## Exercise aim
Report all lines of the data below that hold the word "inversion".

** Opening Working data block **

Lemma glob_globs p s : glob p s = true ↔ globs p s.
Proof.
  revert s. induction p as [|c p IH]; intros s; cbn [glob].
  - destruct s; split; [constructor|done|done|]. by inversion 1.
  - case_bool_decide as Hc; [subst c|].
    + split.
      * induction s as [|d s IHs]; rewrite orb_true_iff, IH.
        -- intros [Hg|?]; [|done]. by apply (globs_star p []).
        -- rewrite andb_true_iff, negb_true_iff. intros [Hg|[Hd Hs]]; [by apply (globs_star p [])|].
           apply IHs in Hs. inversion Hs as [|p' l s' Hl Hg E1 E2|? ? ? Hne]; subst; [|done].
           apply (globs_star p (d :: l)); [by constructor|done].
      * inversion 1 as [|p' l s' Hl Hg|? ? ? Hne]; subst; [|done]. clear H.
        induction Hl as [|d l Hd _ IHl]; simpl.
        -- apply IH in Hg. destruct s'; by rewrite Hg.
        -- by rewrite Hd, IHl, orb_true_r.
    + destruct s as [|d s]; [split; [done|inversion 1; done]|].
      rewrite andb_true_iff, bool_decide_eq_true, IH. split; [intros [<- ?]; by constructor|].
      inversion 1; by subst.
Qed.

(** A pattern without stars matches itself only. *)
Lemma globs_plain p s : "*"%char ∉ p → globs p s ↔ s = p.
Proof.
  intros Hp. split.
  - induction 1 as [|p l s|c p s Hc _ IH]; [done| |].
    + destruct Hp. left.
    + apply not_elem_of_cons in Hp as [_ Hp]. by rewrite IH.
  - intros ->. induction p as [|c p IH]; [constructor|]. apply not_elem_of_cons in Hp as [Hc Hp].
    constructor; [congruence|auto].
Qed.

Lemma existsb_nonempty {A} (f : A → bool) l :
  (0 <? length l)%nat && negb (existsb f l) = false ↔ l = [] ∨ ∃ x, x ∈ l ∧ f x = true.
Proof.
  destruct l as [|a l]; simpl length; cbn [Nat.ltb Nat.leb andb]; [split; [by left|done]|].
  rewrite negb_false_iff, existsb_exists. setoid_rewrite list_elem_of_In. naive_solver.
Qed.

** Closing Working data block **

## Task solution
  - destruct s; split; [constructor|done|done|]. by inversion 1.
           apply IHs in Hs. inversion Hs as [|p' l s' Hl Hg E1 E2|? ? ? Hne]; subst; [|done].
      * inversion 1 as [|p' l s' Hl Hg|? ? ? Hne]; subst; [|done]. clear H.
    + destruct s as [|d s]; [split; [done|inversion 1; done]|].
      inversion 1; by subst.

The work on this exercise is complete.